I will be really pleased if someone will help me out in this.

Program

#include<stdio.h>
#include<conio.h>
int main()
{
    clrscr();
    printf("%d","hb");

    printf("%d","abcde"-"abcde");
    //Output is -6  why ?

    return 0;

}

Outputs For TurboC

printf("%d","hb");
//Output is 173 Why ?
// No matter what I write in place of "hb" the output is always 173

printf("%d","abcde"-"abcde");
//Output is -6  why ?

For Dev C

printf("%d","hb");
    //Output is  4210688 Why ?
    // No matter what I write in place of "hb" the output is always 4210688


printf("%d","abcde"-"abcde");
//Output is 0 why ?

Answer 1

Here, you are passing the memory address of a string literal (a char*):

printf("%d","hb");

However, the specifier which should be used is %p (standing for pointer):

printf("%p\n", "hb"); // The output is in hexadecimal 

This will ensure that the same representation size is used by printf when displaying it as for when it was passed to printf. Using %d (int specifier) will result in undefined behaviour when sizeof(int) is not the same as sizeof(char*), and even if the sizes would be equal, using %d may result in having negative values printed (if the most significant bit is set - the sign bit of an int).

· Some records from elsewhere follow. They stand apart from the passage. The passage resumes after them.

(** The loop over the lines of a local log. *)
Fixpoint feed_local (vm_name log_file : string) (k : nat) (ls : list string)
         (st : VMStats * SecurityProcessor)
  : VMStats * SecurityProcessor * option exn :=
  match ls with
  | [] => (st, None)
  | line :: rest =>
      let line := Str.strip line in
      if negb (String.eqb line "")
      then
        match parse_log_line strptime (now log_file k)
                             (format_line (stamp log_file k) vm_name log_file
                                          line) with
        | Raise e => (st, Some e)
        | Return event =>
            feed_local vm_name log_file (S k) rest (count_event event st)
        end
      else feed_local vm_name log_file (S k) rest st
  end.

(** [lines[-1000:]] *)
Definition last_1000 {A : Type} (l : list A) : list A :=
  skipn (length l - 1000) l.

Definition add_error (msg : string) (st : VMStats * SecurityProcessor)
  : VMStats * SecurityProcessor :=
  (mk_vm_stats (vm (fst st)) (logs_found (fst st))
               (logs_collected_ssh (fst st)) (vm_found (fst st))
               (vm_saved (fst st)) (errors (fst st) ++ [msg]),
   snd st).

(** One local log: the body of the loop and its exception handler. *)
Definition process_local (vm_name vm_path : string)
           (st : VMStats * SecurityProcessor) (log_file : string)
  : VMStats * SecurityProcessor :=
  let file_path := path_join vm_path log_file in
  let local_error (msg : string) :=
    "Error processing local log " +:+ log_file +:+ ": " +:+ msg in
  match fs file_path with
  | None =>
      add_error (local_error ("[Errno 2] No such file or directory: '"
                              +:+ file_path +:+ "'")) st
  | Some r =>
      match failure r with
      | Some msg => add_error (local_error msg) st
      | None =>
          match feed_local vm_name log_file 0 (last_1000 (lines r)) st with
          | (st', None) => st'
          | (st', Some e) => add_error (local_error (exn_message e)) st'
          end
      end
  end.
(** * RayTracer: the path tracer, the scene generator, the row scheduler
      and the image writer of [main.cpp], with the utilities of
      [rtweekend.h].

    The C++ type [double] is kept abstract: the code is embedded over an
    interface [DoubleOps] listing the operations the two source files use.
    Two instances are given.  [binary64] is the IEEE 754 double of the
    program (through the Standard Library's [SpecFloat]): it computes, and
    the concrete runs below use it.  [real_ops] is exact arithmetic over
    [R]; it is there to show that the hypothesis [exact_arith], under which
    the few numeric bounds are stated, can be met.

    [int] is [Z]; no [int] computed by these functions leaves the 32-bit
    range for the inputs considered (row indices stay within the image
    height, the bounce depth only decreases). *)

From Stdlib Require Import ZArith Reals Lra Lia String Ascii.
From Stdlib Require Import SpecFloat DecimalString.
From stdpp Require Import base list.

Open Scope Z_scope.

(** ** The scalar interface *)

Class DoubleOps (double : Type) : Type := {
  d_of_int : Z -> double;                 (* conversion int -> double *)
  d_add : double -> double -> double;
  d_sub : double -> double -> double;
  d_mul : double -> double -> double;
  d_div : double -> double -> double;
  d_lt : double -> double -> bool;        (* operator< ; x > y is y < x *)
  d_sqrt : double -> double;              (* std::sqrt *)
  d_infinity : double;                    (* std::numeric_limits<double>::infinity() *)
  d_to_int : double -> Z                  (* static_cast<int> *)
}.

Declare Scope double_scope.
Delimit Scope double_scope with D.
Infix "+" := d_add : double_scope.
Infix "-" := d_sub : double_scope.
Infix "*" := d_mul : double_scope.
Infix "/" := d_div : double_scope.
Infix "<?" := d_lt : double_scope.
Notation "x >? y" := (d_lt y x) : double_scope.

(** A decimal literal [m * 10^-k] of the source, such as [0.001] = [dec 1 3].
    Both [m] and [10^k] are small integers, exact in a double, and IEEE
    division is correctly rounded, so that in [binary64] the quotient is the
    double nearest to the decimal, which is what the compiler produces. *)
Definition dec {double : Type} {ops : DoubleOps double} (m k : Z) : double :=
  (d_of_int m / d_of_int (10 ^ k))%D.

(** *** IEEE 754 binary64 *)

Module Binary64.

Definition prec : Z := 53.
Definition emax : Z := 1024.

(** Truncation toward zero.  Outside the range of [int], and on an
    infinity or a NaN, the conversion is undefined in C++; the value
    given here for those is the one x86-64 produces. *)
Definition INT_MIN : Z := - 2 ^ 31.

Definition trunc (x : spec_float) : Z :=
  match x with
  | S754_zero _ => 0
  | S754_finite s m e =>
      let a := if 0 <=? e then Z.pos m * 2 ^ e else Z.pos m / 2 ^ (- e) in
      let v := if s then - a else a in
      if (INT_MIN <=? v) && (v <? 2 ^ 31) then v else INT_MIN
  | _ => INT_MIN
  end.

#[export] Instance binary64 : DoubleOps spec_float := {
  d_of_int z := binary_normalize prec emax z 0 false;
  d_add := SFadd prec emax;
  d_sub := SFsub prec emax;
  d_mul := SFmul prec emax;
  d_div := SFdiv prec emax;
  d_lt := SFltb;
  d_sqrt := SFsqrt prec emax;
  d_infinity := S754_infinity false;
  d_to_int := trunc
}.
(** *** The head of a stable descending sort *)

Lemma filter_head_first {A} (P : A → bool) (l : list A) x t :
  List.filter P l = x :: t →
  ∃ j, l !! j = Some x ∧
       ∀ k y, (k < j)%nat → l !! k = Some y → P y = false.
Proof.
  induction l as [|z l IH]; [done|]. cbn.
  destruct (P z) eqn:Hz.
  - intros H. injection H as -> _. exists 0%nat. split; [done|]. intros; lia.
  - intros H. destruct (IH H) as (j & Hj & Hbefore).
    exists (S j). split; [done|].
    intros [|k] y Hk Hy; cbn in Hy; [by simplify_eq|].
    eapply Hbefore; [|done]. lia.
Qed.

Lemma sorted_by_head {A} (f : A → Q) (l : list A) x rest :
  sorted_by f l = x :: rest →
  ∃ j, l !! j = Some x ∧
       (∀ k y, l !! k = Some y → (f y <= f x)%Q) ∧
       (∀ k y, (k < j)%nat → l !! k = Some y → (f y < f x)%Q).
Proof.
  intros Hsorted.
  assert (∀ y, y ∈ l → (f y <= f x)%Q) as Hmax.
  { intros y Hy. rewrite <- (sorted_by_perm f l), Hsorted in Hy.
    pose proof (sorted_by_sorted f l) as Hs. rewrite Hsorted in Hs.
    apply StronglySorted_cons in Hs as [Hx _].
    apply elem_of_cons in Hy as [->|Hy]; [apply Qle_refl|].
    rewrite Forall_forall in Hx. by apply Hx. }
  pose proof (sorted_by_stable f (f x) l) as Hst.
  rewrite Hsorted in Hst. cbn in Hst.
  rewrite (proj2 (Qeq_bool_iff (f x) (f x)) (Qeq_refl _)) in Hst.
  symmetry in Hst. destruct (filter_head_first _ _ _ _ Hst) as (j & Hj & Hb).
  exists j. split_and!; [done| |].
  - intros k y Hy. eapply Hmax, list_elem_of_lookup_2, Hy.
  - intros k y Hk Hy. specialize (Hb k y Hk Hy). cbn in Hb.
    assert (f y <= f x)%Q as Hle by (eapply Hmax, list_elem_of_lookup_2, Hy).
    apply Qle_lteq in Hle as [?|Heq]; [done|].
    apply Qeq_bool_iff in Heq. congruence.
Qed.

(** *** Rounding to four decimal places *)

Lemma round_half_even_close (y : Q) :
  (Qabs (inject_Z (round_half_even y) - y) <= 1 # 2)%Q.
Proof.
  apply Qabs_Qle_condition. destruct y as [n d].
  unfold round_half_even. cbn [Qnum Qden].
  pose proof (Z.div_mod n (Z.pos d) ltac:(lia)) as Hdm.
  pose proof (Z.mod_pos_bound n (Z.pos d) ltac:(lia)) as Hb.
  set (fl := n / Z.pos d) in *. set (rm := n mod Z.pos d) in *.
  repeat match goal with
         | |- context [if ?b then _ else _] => destruct b eqn:?
         end;
    rewrite ?Z.ltb_lt, ?Z.ltb_ge in *;
    unfold Qle, Qminus, Qplus, Qopp, inject_Z; cbn [Qnum Qden];
    split; nia.
Qed.

Lemma round4_rounded (x : Q) : rounded_to_4dp x (round4 x).
Proof.
  split; [by eexists|]. unfold round4.
  pose proof (round_half_even_close (x * inject_Z 10000)) as H.
  set (z := round_half_even _) in *.
  apply Qabs_Qle_condition in H. apply Qabs_Qle_condition.
  assert (z # 10000 == inject_Z z * (1 # 10000))%Q as ->.
  { unfold Qeq. cbn. lia. }
  change (inject_Z 10000) with (10000 # 1)%Q in H.
  split; lra.
Qed.

(** *** C5: one record per non-empty top section *)

Lemma sorted_by_best_chunk (cs : list Chunk) top rest :
  Forall (λ c, is_Some (similarity_score c)) cs →
  sorted_by chunk_key cs = top :: rest →
  best_chunk cs top.
Proof.
  intros Hsc Hsorted. rewrite Forall_lookup in Hsc.
  destruct (sorted_by_head chunk_key cs top rest Hsorted)
    as (j & Hj & Hmax & Hfirst).
  destruct (Hsc j top Hj) as [v Hv].
  assert (chunk_key top = v) as Hkey by (unfold chunk_key; by rewrite Hv).
  exists j, v. split_and!; [done..| |].
  - intros k c' Hk. destruct (Hsc k c' Hk) as [v' Hv']. exists v'.
    split; [done|]. specialize (Hmax k c' Hk).
    unfold chunk_key in Hmax at 1. rewrite Hv', Hkey in Hmax. done.
  - intros k c' Hlt Hk. destruct (Hsc k c' Hk) as [v' Hv']. exists v'.
    split; [done|]. specialize (Hfirst k c' Hlt Hk).
    unfold chunk_key in Hfirst at 1. rewrite Hv', Hkey in Hfirst. done.
Qed.

Lemma analysis_record_Some (st : Store) r s rec :
  st !! r = Some s → section_scored s →
  analysis_record st r = Some rec →
  record_for st r rec ∧ has_chunks st r = true.
Proof.
  intros Hs Hsc. unfold analysis_record, has_chunks. rewrite Hs. cbn.
  destruct (sorted_by chunk_key (chunks s)) as [|top rest] eqn:Hsorted;
    [done|].
  cbn. intros [= <-].
  pose proof (sorted_by_best_chunk _ _ _ Hsc Hsorted) as Hbest.
  split.
  - destruct Hbest as (j & v & Hj & Hv & Hmax & Hfirst).
    exists s, top, v. split_and!; try done.
    + by exists j, v.
    + cbn. unfold chunk_key. rewrite Hv. apply round4_rounded.
  - pose proof (sorted_by_length chunk_key (chunks s)) as Hlen.
    rewrite Hsorted in Hlen. by destruct (chunks s).
Qed.

Lemma analysis_record_None (st : Store) r s :
  st !! r = Some s → analysis_record st r = None → has_chunks st r = false.
Proof.
  intros Hs. unfold analysis_record, has_chunks. rewrite Hs. cbn.
  pose proof (sorted_by_length chunk_key (chunks s)) as Hlen.
  destruct (sorted_by chunk_key (chunks s)); [|done].
  by destruct (chunks s).
Qed.

Lemma analysis_records_Forall2 (st : Store) l :
  sections_scored l st →
  Forall2 (record_for st) (List.filter (has_chunks st) l)
    (analysis_records st l).
Proof.
  induction 1 as [|r l (s & Hs & Hsc) _ IH]; [constructor|].
  rewrite analysis_records_cons. cbn [List.filter].
  destruct (analysis_record st r) as [rec|] eqn:Hrec.
  - destruct (analysis_record_Some st r s rec Hs Hsc Hrec) as [Hfor ->].
    by constructor.
  - by rewrite (analysis_record_None st r s Hs Hrec).
Qed.

Lemma analysis_record_rank (st : Store) r rec :
  analysis_record st r = Some rec → importance_rank rec = rank_of st r.
Proof.
  unfold analysis_record, rank_of. destruct (st !! r) as [s|]; [|done]. cbn.
  destruct (head _); [|done]. cbn. by intros [= <-].
Qed.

As for any memory address, you can't expect it to be the same after the program was recompiled, and even less when using different toolchains.

When the output was the same after changing the "hb" literal with another one, it means that it was allocated at the same address.

Here, two pointers to string literals are subtracted:

printf("%d","abcde"-"abcde");

The result of subtracting two pointers is the number of elements of that type between the addresses pointed by them. But please note, the behaviour is only defined when the pointers point to elements from the same array, or to the first element just after the end of the array.

Again, %d may not be the right specifier to be used. An integer type with its size at least equal to the pointer type may be used, maybe long long int (this should be checked against the specific platform). A subtraction overflow may still happen, or the result may not fit into the cast type, and then the behaviour is again undefined.

char *p1, *p2; // These should be initialized and NOT point to different arrays
printf("%lld\n", (long long int)(p1 - p2)); 

Also note, C standard library provides stddef.h, which defines the ptrdiff_t type used to store a pointer difference. See this: C: Which character should be used for ptrdiff_t in printf?

Note: As there are two different char arrays, the pointer subtraction is undefined, and therefore information below is only based on assumptions, and presented only because the OP mentioned that this was an exam question.

In our case, as sizeof(char) is 1, it represents exactly the difference in bytes. The difference of -6 is telling that the two identical literals "abcde" were placed in memory first next to the second. The literal is including the string terminator, so it's size is 6.

The other thing that can be deduced from here is that the compiler used by DevC++ was "smarter" (or had other optimization options passed to), to create a single copy in the memory for the "abcde" literal, hence the difference of 0.

A string literal is usually placed in the read-only memory, and the program should not try to modify it, so if the compiler (or the linker in some cases) can "detect" a duplicate, it may reuse the previous literal instead.